===== DATA FOR PROCESSING =====

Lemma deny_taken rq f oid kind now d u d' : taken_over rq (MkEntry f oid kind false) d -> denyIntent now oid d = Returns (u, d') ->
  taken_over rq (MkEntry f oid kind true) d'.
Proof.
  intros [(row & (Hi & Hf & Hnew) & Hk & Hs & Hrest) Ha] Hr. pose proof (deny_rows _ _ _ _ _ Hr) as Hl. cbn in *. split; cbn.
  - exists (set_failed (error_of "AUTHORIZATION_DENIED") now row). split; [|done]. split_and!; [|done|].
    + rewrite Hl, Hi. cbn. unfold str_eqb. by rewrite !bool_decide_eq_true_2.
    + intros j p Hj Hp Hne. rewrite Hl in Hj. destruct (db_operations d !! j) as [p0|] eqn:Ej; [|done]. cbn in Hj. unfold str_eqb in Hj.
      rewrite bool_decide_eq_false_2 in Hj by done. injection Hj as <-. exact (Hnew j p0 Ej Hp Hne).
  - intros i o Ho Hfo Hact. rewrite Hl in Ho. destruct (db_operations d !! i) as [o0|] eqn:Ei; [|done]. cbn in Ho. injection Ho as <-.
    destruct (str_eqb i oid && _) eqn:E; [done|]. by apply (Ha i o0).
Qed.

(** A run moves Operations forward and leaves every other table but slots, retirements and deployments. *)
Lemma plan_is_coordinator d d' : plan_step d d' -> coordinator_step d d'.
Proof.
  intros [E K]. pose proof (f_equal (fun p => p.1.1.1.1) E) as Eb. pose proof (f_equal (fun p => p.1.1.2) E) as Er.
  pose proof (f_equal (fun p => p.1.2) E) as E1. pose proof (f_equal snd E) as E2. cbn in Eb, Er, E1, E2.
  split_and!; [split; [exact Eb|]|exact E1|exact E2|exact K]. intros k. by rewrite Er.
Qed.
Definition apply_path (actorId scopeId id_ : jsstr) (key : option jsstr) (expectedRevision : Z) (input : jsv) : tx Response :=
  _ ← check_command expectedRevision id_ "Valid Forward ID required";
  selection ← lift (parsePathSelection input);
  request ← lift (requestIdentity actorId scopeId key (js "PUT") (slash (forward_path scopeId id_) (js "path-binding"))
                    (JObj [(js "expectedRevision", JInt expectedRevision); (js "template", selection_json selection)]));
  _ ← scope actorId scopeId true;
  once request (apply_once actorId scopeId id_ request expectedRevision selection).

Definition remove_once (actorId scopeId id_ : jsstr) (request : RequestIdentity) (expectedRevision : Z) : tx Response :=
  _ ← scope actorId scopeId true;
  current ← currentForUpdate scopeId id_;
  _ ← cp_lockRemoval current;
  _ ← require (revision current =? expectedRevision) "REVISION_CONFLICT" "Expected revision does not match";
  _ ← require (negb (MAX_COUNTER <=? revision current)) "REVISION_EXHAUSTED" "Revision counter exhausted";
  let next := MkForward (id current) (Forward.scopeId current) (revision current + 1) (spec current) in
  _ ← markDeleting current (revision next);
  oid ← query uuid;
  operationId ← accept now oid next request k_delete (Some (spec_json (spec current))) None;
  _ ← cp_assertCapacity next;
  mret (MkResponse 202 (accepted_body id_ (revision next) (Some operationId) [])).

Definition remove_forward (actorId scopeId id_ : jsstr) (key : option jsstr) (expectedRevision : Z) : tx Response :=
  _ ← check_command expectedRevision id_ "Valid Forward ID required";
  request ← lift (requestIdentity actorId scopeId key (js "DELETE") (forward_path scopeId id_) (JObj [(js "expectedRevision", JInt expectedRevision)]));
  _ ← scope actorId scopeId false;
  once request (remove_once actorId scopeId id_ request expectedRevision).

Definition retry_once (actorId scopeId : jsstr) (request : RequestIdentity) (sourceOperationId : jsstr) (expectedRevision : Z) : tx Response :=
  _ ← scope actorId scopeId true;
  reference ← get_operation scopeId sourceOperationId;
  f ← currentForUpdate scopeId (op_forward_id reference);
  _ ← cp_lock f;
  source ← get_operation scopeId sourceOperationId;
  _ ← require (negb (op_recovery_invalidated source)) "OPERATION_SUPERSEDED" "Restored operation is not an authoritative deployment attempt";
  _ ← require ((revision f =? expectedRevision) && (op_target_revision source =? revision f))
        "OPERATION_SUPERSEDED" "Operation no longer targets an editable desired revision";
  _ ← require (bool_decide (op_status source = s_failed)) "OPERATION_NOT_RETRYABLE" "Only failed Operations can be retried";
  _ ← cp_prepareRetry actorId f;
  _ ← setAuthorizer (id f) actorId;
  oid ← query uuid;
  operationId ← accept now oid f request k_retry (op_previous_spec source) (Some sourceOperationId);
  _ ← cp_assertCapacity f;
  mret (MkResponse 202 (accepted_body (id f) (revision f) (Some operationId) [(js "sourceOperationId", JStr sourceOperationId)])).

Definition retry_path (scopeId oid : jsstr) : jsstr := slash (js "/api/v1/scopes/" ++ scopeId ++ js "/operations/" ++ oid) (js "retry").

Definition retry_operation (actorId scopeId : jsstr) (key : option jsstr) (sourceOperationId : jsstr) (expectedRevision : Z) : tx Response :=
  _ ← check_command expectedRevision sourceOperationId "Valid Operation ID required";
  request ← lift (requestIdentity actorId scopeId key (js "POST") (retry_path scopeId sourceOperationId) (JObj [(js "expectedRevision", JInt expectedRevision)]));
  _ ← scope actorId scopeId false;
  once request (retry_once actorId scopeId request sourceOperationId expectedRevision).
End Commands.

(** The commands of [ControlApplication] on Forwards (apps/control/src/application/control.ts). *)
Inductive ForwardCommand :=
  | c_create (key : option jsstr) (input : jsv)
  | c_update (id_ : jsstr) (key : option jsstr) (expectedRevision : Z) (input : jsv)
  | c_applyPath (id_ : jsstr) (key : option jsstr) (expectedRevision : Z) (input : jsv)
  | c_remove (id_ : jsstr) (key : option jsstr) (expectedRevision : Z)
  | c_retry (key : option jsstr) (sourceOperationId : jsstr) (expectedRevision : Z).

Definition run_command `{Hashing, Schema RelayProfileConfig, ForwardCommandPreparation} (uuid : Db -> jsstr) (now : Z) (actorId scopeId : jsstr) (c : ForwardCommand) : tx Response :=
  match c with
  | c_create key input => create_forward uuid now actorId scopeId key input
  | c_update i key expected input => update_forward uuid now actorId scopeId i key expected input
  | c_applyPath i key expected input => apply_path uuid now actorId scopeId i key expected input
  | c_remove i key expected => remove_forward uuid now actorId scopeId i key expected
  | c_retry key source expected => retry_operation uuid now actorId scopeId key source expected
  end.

=====

DIRECTIONS: Your task is to restate, word for word, the lines from the beginning of the records to the line with "- exists (set_failed", inclusive.

RESULT FOR THIS EXERCISE:
Lemma deny_taken rq f oid kind now d u d' : taken_over rq (MkEntry f oid kind false) d -> denyIntent now oid d = Returns (u, d') ->
  taken_over rq (MkEntry f oid kind true) d'.
Proof.
  intros [(row & (Hi & Hf & Hnew) & Hk & Hs & Hrest) Ha] Hr. pose proof (deny_rows _ _ _ _ _ Hr) as Hl. cbn in *. split; cbn.
  - exists (set_failed (error_of "AUTHORIZATION_DENIED") now row). split; [|done]. split_and!; [|done|].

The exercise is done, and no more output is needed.